The big thing is as I said supervision matrix changes a lot of things. Broadly speaking, a good idea. It’s overkill as I said on the doctors and nurses who are already injecting, and doing a good job, and have to be supervised for a year. That’s the one I think is going to cause a lot of problems for people and will get a lot of pushback from that. It’s the end of the non-prescriber carrying out procedures on their own. Now, that’s good if you want to keep medics out of the industry or at least want to make it safer for the industry by making sure that they’re really well supervised. But it’s going to negatively impact on the non-prescribing nurse, and I’m sure there are lots of nurses out there who will be very upset by that because they’ll feel like they’re doing safe practice and looking after their patients, and they’ve developed systems around their limitations with prescribing.
If you’re one of those nurses, please let us know.
I’d like to know if you could comment exactly why you feel like your systems are safe and what you’re doing. For example, some people get hyalase prescribed by their prescriber before they do a procedure. They feel like they are confident to diagnose a blocked artery, and they know how to inject it, and dissolve the product if they need to. That’s an example of how non-prescriber is using their medical speciality knowledge, to make a clinical decision and that they have prepared their systems to work around their inability to prescribe in the moment.

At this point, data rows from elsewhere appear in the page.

(* ------------------------------------------------------------------ *)
(** ** The wildcard matcher *)

Definition STAR : byte := "*"%byte.
Definition QUESTION : byte := "?"%byte.

(** The variables of [glob_match]. *)
Record Glob := mkGlob {
  g_p : nat;
  g_v : nat;
  g_star : option nat;
  g_star_v : nat
}.

Section glob.
Variables pattern value : list byte.

(** One turn of the [while] loop, [None] for [return false]. *)
Definition glob_step (g : Glob) : option Glob :=
  let here := pattern !! g_p g in
  if match here with
     | Some c => bool_decide (c = QUESTION) || bool_decide (value !! g_v g = Some c)
     | None => false
     end
  then Some (mkGlob (S (g_p g)) (S (g_v g)) (g_star g) (g_star_v g))
  else if bool_decide (here = Some STAR)
  then Some (mkGlob (S (g_p g)) (g_v g) (Some (g_p g)) (g_v g))
  else match g_star g with
       | Some sp => Some (mkGlob (S sp) (S (g_star_v g)) (g_star g) (S (g_star_v g)))
       | None => None
       end.

(** The trailing stars and the final test. *)
Definition glob_finish (g : Glob) : bool :=
  forallb (fun c => bool_decide (c = STAR)) (drop (g_p g) pattern).

(** The loop; the outer [None] is out of fuel. *)
Fixpoint glob_loop (fuel : nat) (g : Glob) : option bool :=
  match fuel with
  | O => None
  | S fuel' =>
      if (g_v g <? length value)%nat then
        match glob_step g with
        | Some g' => glob_loop fuel' g'
        | None => Some false
        end
      else Some (glob_finish g)
  end.

Definition glob_fuel : nat := S (S (length value) * S (length pattern)).

(** [glob_match] *)
Definition glob_match : bool := default false (glob_loop glob_fuel (mkGlob 0 0 None 0)).
End glob.

(* ------------------------------------------------------------------ *)
(** ** Patterns *)

Definition is_wild (c : ascii) : bool :=
  bool_decide (c = "*"%char) || bool_decide (c = "?"%char) || bool_decide (c = "["%char).

Fixpoint has_glob (s : string) : bool :=
  match s with
  | EmptyString => false
  | String c rest => is_wild c || has_glob rest
  end.

Definition pattern_matches (pattern path : string) : bool :=
  if negb (has_glob pattern) && ends_with pattern "/" then starts_with path pattern
  else if has_glob pattern && ends_with pattern "/"
  then glob_match (bytes_of (pattern +:+ "*")) (bytes_of path)
  else glob_match (bytes_of pattern) (bytes_of path).

(** [SensitivePathMatcher::is_match] *)
Definition is_match (patterns : list string) (path : string) : bool :=
  existsb (fun pattern => pattern_matches pattern path) patterns.

Definition DEFAULT_SENSITIVE_PATHS : list string :=
  ["/var/run/secrets/"; "/run/secrets/"; "/etc/shadow*"; "/etc/kubernetes/"; "/root/.ssh/";
   "/home/*/.ssh/"].

Fixpoint split_comma (s acc : string) : list string :=
  match s with
  | EmptyString => [acc]
  | String c rest => if decide (c = ","%char) then acc :: split_comma rest ""
                     else split_comma rest (acc +:+ String c "")
  end.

What else are you doing that makes you safe? It would be really good to hear some comments like that, and then I could include it in my response if I agree with it.
That’s the last bit, which is what do you do? What do you think about these standards? I’m interested to hear everyone’s point about what do you do if you want to feedback? The consultation ends on the 24th of October and you can reply it via your governing body.
let us know what you think and let me know what you think. I’m very interested to hear what people think because this is far reaching if it becomes statute and probably a blip if it doesn’t. I think that’s what these people clearly want to achieve
So react to this as if it’s going to become law. It’ll help you think more clearly through it and I appreciate your comments. Thank you for your time.